Posted on:2015-07-20Degree:Ph.DType:Dissertation
University:University of ArkansasCandidate:Hirth, Robert MFull Text:PDF
GTID:1477390017494445Subject:Entrepreneurship
Abstract/Summary:
Advocates of microlending suggest it is a sustainable intervention that reaches the poor directly and offers them the means to invest and improve their incomes (Khavul, 2010; Morduch, 1999; Yunus, 2007); yet, impact studies of these interventions have suggested they often have little or even a detrimental impact on borrowers (Van Rooyen, Stewart & De Wet, 2012). This dissertation examines the efforts to promote entrepreneurship and alleviate poverty in developing countries through microlending. I begin by reviewing the microlending literature, and in particular, impact studies of the effect microlending is having in developing countries.
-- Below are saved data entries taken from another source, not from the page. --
(* ===== verification/CasPath.v ===== *)
(** * Paths below "cas"

    [cmd/bb_clientd/main.go] mounts a directory of instance names as "cas", with the
    function for "blobs" directories under the keyword "blobs". This file resolves
    paths from there down to objects of the Content Addressable Storage. *)

From S2P Require Import Prelude GoLib Errors StateFile Virtual Examples CasDirectory ParsingDirectories BlobsDirectory.
Import Strings Strconv.
Local Open Scope Z_scope.
Set Warnings "-register-all".

(** The nodes of the directories that [main] creates with [AsStatelessDirectory]:
    the node of an instance name at a path in its "blobs" directory. *)
Class BlobsNodes {E : Errors} {P : PathLib} {D : DigestLib} {W : Type} {VN : VirtualNodes W}
    {IL : InstanceNameLib} (IW : InstanceNameLaws) : Type := {
  node_of : InstanceName -> list Component -> VDirectory;
  node_location : VDirectory -> option (InstanceName * list Component);
  node_location_node_of i p : node_location (node_of i p) = Some (i, p);
  underlying_node_of i p : underlying (node_of i p) = None;
}.

Section CasPath.
Context {E : Errors} {P : PathLib} {PL : PathLaws P} {D : DigestLib} {VC : VirtualConstants}.
Context {W : Type} {VN : VirtualNodes W} {BE : BlobsEnvironment} {IL : InstanceNameLib}.
Context {IW : InstanceNameLaws} {BN : BlobsNodes IW}.
(** The "blobs" directory of every instance name, and looking up names in
    directories of other kinds *)
Context (blobsDirectory : InstanceName -> directory).
Context (other_VirtualLookup : VDirectory -> Component -> st W (vres DirectoryChild)).

(** Looking up a name in a directory that [main] created. *)
Definition blobs_VirtualLookup (i : InstanceName) (p : list Component) (name : Component)
  : st W (vres DirectoryChild) := fun w =>
  match node_at (blobsDirectory i) p with
  | Some (StaticDirectory _ children) =>
      (match children !! name with
       | Some _ => VOk (FromDirectory (node_of i (p ++ [name])))
       | None => VErr StatusErrNoEnt
       end, w)
  | Some (DigestDirectory _ d) =>
      let '((r, _), w) := digest_VirtualLookup d name 0 no_Attributes w in (r, w)
  | None => (VErr StatusErrNoEnt, w)
  end.

(** One step. Attributes are not looked at. *)
Definition lookup_child (n : VDirectory) (name : Component) : st W (vres DirectoryChild) := fun w =>
  match underlying n, node_location n with
  | Some d, _ => let '((r, _), w) := instance_VirtualLookup d name 0 no_Attributes w in (r, w)
  | None, Some (i, p) => blobs_VirtualLookup i p name w
  | None, None => other_VirtualLookup n name w
  end.

Fixpoint resolve_path (n : DirectoryChild) (names : list Component) : st W (vres DirectoryChild) := fun w =>
  match names, n with
  | [], _ => (VOk n, w)
  | _ :: _, FromLeaf _ => (VErr StatusErrWrongType, w)
  | name :: names, FromDirectory d =>
      match lookup_child d name w with
      | (VErr s, w) => (VErr s, w)
      | (VOk n, w) => resolve_path n names w
      end
  end.

Lemma node_at_app d p q : node_at d (p ++ q) = node_at d p ≫= fun d => node_at d q.
Proof using.
  revert d. induction p as [|c p IH]; intros d; [done|]. destruct d as [h children|h d]; [|done].
  cbn. destruct (children !! c); [apply IH|done].
Qed.

Lemma resolve_node i p q d names w :
  node_at (blobsDirectory i) (p ++ q) = Some d ->
  resolve_path (FromDirectory (node_of i p)) (q ++ names) w =
    resolve_path (FromDirectory (node_of i (p ++ q))) names w.
Proof using.
  revert p. induction q as [|c q IH]; intros p Hd; [by rewrite app_nil_r|]. cbn [app resolve_path].
  unfold lookup_child. rewrite underlying_node_of, node_location_node_of. unfold blobs_VirtualLookup.
  rewrite (cons_middle c p q), app_assoc in Hd. rewrite (cons_middle c p q), app_assoc, <-(IH _ Hd).
  rewrite !node_at_app in Hd. destruct (node_at (blobsDirectory i) p) as [[h children|h d']|]; [|done..].
  cbn in Hd. by destruct (children !! c).
Qed.

(** From a directory of instance names to the one of the keyword. *)
Lemma resolve_instance_name funcs k f names rest prefix w :
  Forall (fun name => funcs !! name = None) names -> funcs !! k = Some f ->
  exists w', resolve_path (FromDirectory (instance_createDirectory funcs prefix)) (names ++ k :: rest) w =
    match NewInstanceNameFromComponents (prefix ++ (Component_String <$> names)) with
    | Ok i => resolve_path (FromDirectory (f i)) rest w'
    | Err _ => (VErr StatusErrNoEnt, w')
    end.
Proof using.
  intros Hnames Hk. revert prefix w. induction Hnames as [|name names Hname _ IH]; intros prefix w; cbn [app resolve_path].
  - unfold lookup_child, instance_createDirectory at 1. rewrite underlying_AsStatelessDirectory.
    unfold instance_VirtualLookup. cbn [lookupFuncs path fmap list_fmap]. rewrite Hk, app_nil_r.
    destruct (NewInstanceNameFromComponents prefix) as [i|x]; [|by exists w].
    destruct (Directory_VirtualGetAttributes _ _ _ _) as [a w']. by exists w'.
  - unfold lookup_child, instance_createDirectory at 1. rewrite underlying_AsStatelessDirectory.
    unfold instance_VirtualLookup. cbn [lookupFuncs path]. rewrite Hname.
    destruct (Directory_VirtualGetAttributes _ _ _ _) as [a w1]. destruct (IH (prefix ++ [Component_String name]) w1) as [w' Hw].
    exists w'. rewrite Hw, <-app_assoc. done.
Qed.

Lemma resolve_digest i p h d name x s y rest w :
  node_at (blobsDirectory i) p = Some (DigestDirectory h d) ->
  0 <= s < 2 ^ 63 -> Component_String name = x +:+ String "-" (FormatInt s) ->
  NewDigest (digestFunction d) x s = Ok y ->
  exists w', resolve_path (FromDirectory (node_of i p)) (name :: rest) w =
    match lookupFunc d y w with
    | (VOk child, _) => resolve_path child rest w'
    | (VErr e, _) => (VErr e, w')
    end.
Proof using.
  intros Hp Hs Hn Hd. cbn [resolve_path]. unfold lookup_child.
  rewrite underlying_node_of, node_location_node_of. unfold blobs_VirtualLookup. rewrite Hp.
  unfold digest_VirtualLookup. rewrite (parse_of_parts d name x s Hs Hn), Hd.
  destruct (lookupFunc d y w) as [[child|e] w1]; [|by exists w1].
  destruct (Child_VirtualGetAttributes child 0 no_Attributes w1) as [a w2]. by exists w2.
Qed.

(** ** The naming scheme *)

(** What is mounted as "cas" *)
Definition cas_root (blobs : Component) : VDirectory :=
  NewInstanceNameParsingDirectory {[ blobs := fun i => node_of i [] ]}.

Section Scheme.
Context (BL : BlobsLaws) (blobs : Component).
Context (Hfuncs : 6 * Z.of_nat (length SupportedDigestFunctions) + 1 < 256).
Context (Hcreated : forall i, blobsDirectoryLookupFunc i = Ret (blobsDirectory i)).

(** From the root to the directory for a digest function and a type. *)
Lemma resolve_type instanceNames k v c j type lookup t rest w :
  Forall (fun n => n <> blobs) instanceNames ->
  SupportedDigestFunctions !! k = Some v -> NewComponent (lower_name v) = Some c ->
  object_types !! j = Some (type, lookup) -> NewComponent type = Some t ->
  exists w',
    match NewInstanceNameFromComponents (Component_String <$> instanceNames) with
    | Err _ => resolve_path (FromDirectory (cas_root blobs)) (instanceNames ++ [blobs; c; t] ++ rest) w =
        (VErr StatusErrNoEnt, w')
    | Ok i => exists df h, InstanceName_GetDigestFunction i v 0 = Ok df /\
        node_at (blobsDirectory i) [c; t] = Some (DigestDirectory h (NewDigestParsingDirectory df lookup)) /\
        resolve_path (FromDirectory (cas_root blobs)) (instanceNames ++ [blobs; c; t] ++ rest) w =
          resolve_path (FromDirectory (node_of i [c; t])) rest w'
    end.
Proof using PL BL Hfuncs Hcreated.
  intros Hnames Hk Hc Hj Ht. unfold cas_root, NewInstanceNameParsingDirectory. cbn [app].
  destruct (resolve_instance_name {[ blobs := fun i => node_of i [] ]} blobs (fun i => node_of i []) instanceNames
    (c :: t :: rest) [] w) as [w' Hw].
  { eapply Forall_impl; [done|]. intros n Hn. by rewrite lookup_singleton_ne. }
  { by rewrite lookup_singleton_eq. }
  exists w'. cbn [app] in Hw. rewrite Hw. destruct (NewInstanceNameFromComponents _) as [i|x]; [|done].
  destruct (blobs_node_at BL i _ k v c j type lookup t Hfuncs (Hcreated i) Hk Hc Hj Ht) as (df & h & Hdf & Hnode).
  exists df, h. split; [done|]. split; [done|].
  change (c :: t :: rest) with ([c; t] ++ rest). by rewrite (resolve_node i [] [c; t] _ _ _ Hnode).
Qed.

(** C6. Objects are found by the documented names. The path that consists of the
    components of an instance name (which may not be "blobs"), "blobs", the name of a
    supported digest function, the type of the object, and the hash and size of a
    digest of that function resolves to what the factory for the type gives for the
    digest, in that instance; paths that extend it continue from there. If the
    components are not a valid instance name, nothing is there. *)
Theorem cas_path instanceNames k v c j type lookup t name hash size rest w :
  Forall (fun n => n <> blobs) instanceNames ->
  SupportedDigestFunctions !! k = Some v -> NewComponent (lower_name v) = Some c ->
  object_types !! j = Some (type, lookup) -> NewComponent type = Some t ->
  0 <= size < 2 ^ 63 -> Component_String name = hash +:+ String "-" (FormatInt size) ->
  exists w', match NewInstanceNameFromComponents (Component_String <$> instanceNames) with
  | Err _ =>
      resolve_path (FromDirectory (cas_root blobs)) (instanceNames ++ [blobs; c; t; name] ++ rest) w =
        (VErr StatusErrNoEnt, w')
  | Ok i =>
      exists df, InstanceName_GetDigestFunction i v 0 = Ok df /\
        forall digest, NewDigest df hash size = Ok digest ->
        exists w'',
          resolve_path (FromDirectory (cas_root blobs)) (instanceNames ++ [blobs; c; t; name] ++ rest) w =
            match lookup digest w' with
            | (VOk child, _) => resolve_path child rest w''
            | (VErr e, _) => (VErr e, w'')
            end
  end.
Proof using PL BL Hfuncs Hcreated.
  intros Hnames Hk Hc Hj Ht Hsize Hname.
  destruct (resolve_type instanceNames k v c j type lookup t (name :: rest) w Hnames Hk Hc Hj Ht) as [w' Hw].
  exists w'. destruct (NewInstanceNameFromComponents _) as [i|x]; [|done]. destruct Hw as (df & h & Hdf & Hnode & Hw).
  exists df. split; [done|]. intros digest Hdigest.
  destruct (resolve_digest i [c; t] h _ name hash size digest rest w' Hnode Hsize Hname Hdigest) as [w'' Heq].
  exists w''. cbn [app] in *. by rewrite Hw.
Qed.
End Scheme.
End CasPath.

(** ** A concrete path *)

Module ExampleCasPath.
Import ErrorTree ExamplePath ExampleDigest ExampleVirtual ExampleParsing ExampleBlobs.

#[local] Instance blobs_nodes : BlobsNodes instance_laws.
Proof.
  refine {|
    node_of := Node : InstanceName -> list Component -> VDirectory;
    node_location := fun n : VDirectory => match (n : ExampleParsing.directory) with Node i p => Some (i, p) | _ => None end;
  |}; done.
Defined.

Definition blobsDirectory (i : InstanceName) : BlobsDirectory.directory :=
  match blobsDirectoryLookupFunc (BE := environment) i with Ret d => d | Panic _ => BlobsDirectory.StaticDirectory 0 ∅ end.

Definition other (n : VDirectory) (name : Component) : st unit (vres DirectoryChild) := fun w => (VErr StatusErrNoEnt, w).

(** "foo/bar/blobs/md5/file/ab-c-12" *)
Lemma cas_path_witness :
  exists w', resolve_path blobsDirectory other (FromDirectory (cas_root blobs))
      [foo; bar; blobs; comp "md5" eq_refl; comp "file" eq_refl; name] tt =
    (VOk (FromLeaf ({| d_function := "md5"; d_hash := "ab-c"; d_size := 12 |} : VLeaf)), w').
Proof.
  destruct (cas_path (PL := path_laws) blobsDirectory other laws blobs eq_refl (fun i => eq_refl) [foo; bar] 1 3
    (comp "md5" eq_refl) 3 "file" (lookup_file (BE := environment)) (comp "file" eq_refl) name "ab-c" 12 [] tt)
    as [w1 H].
  - apply Forall_cons_2; [discriminate|]. apply Forall_cons_2; [discriminate|apply Forall_nil_2].
  - reflexivity.
  - apply valid_component.
  - reflexivity.
  - apply valid_component.
  - lia.
  - reflexivity.
  - destruct H as (df & Hdf & Hall). injection Hdf as <-. destruct (Hall _ eq_refl) as [w2 Heq].
    exists w2. exact Heq.
Defined.
End ExampleCasPath.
Next, I review theory and empirical evidence that suggests innovation is an important mediating mechanism through which capital access may contribute to poverty alleviation. Subsequently, I put forth a person-situation interactional model to explain, at least in part, how two commonly implemented parts of microlending -- incremental loans and joint liability -- may negatively impact innovation adoption and reduce the relationship between capital access and poverty alleviation.;To empirically test this model, structured interviews were conducted with 340 borrowers of both individual and group-based microloans in Ethiopia across three different microlending organizations and 11 locations. The findings are consistent with a sorting effect in that innovative individuals appear more likely to take individual loans than group loans. Additionally, the results are also consistent with a social pressure effect where innovative individuals taking group loans are less likely to behave innovatively than their peers taking individual loans.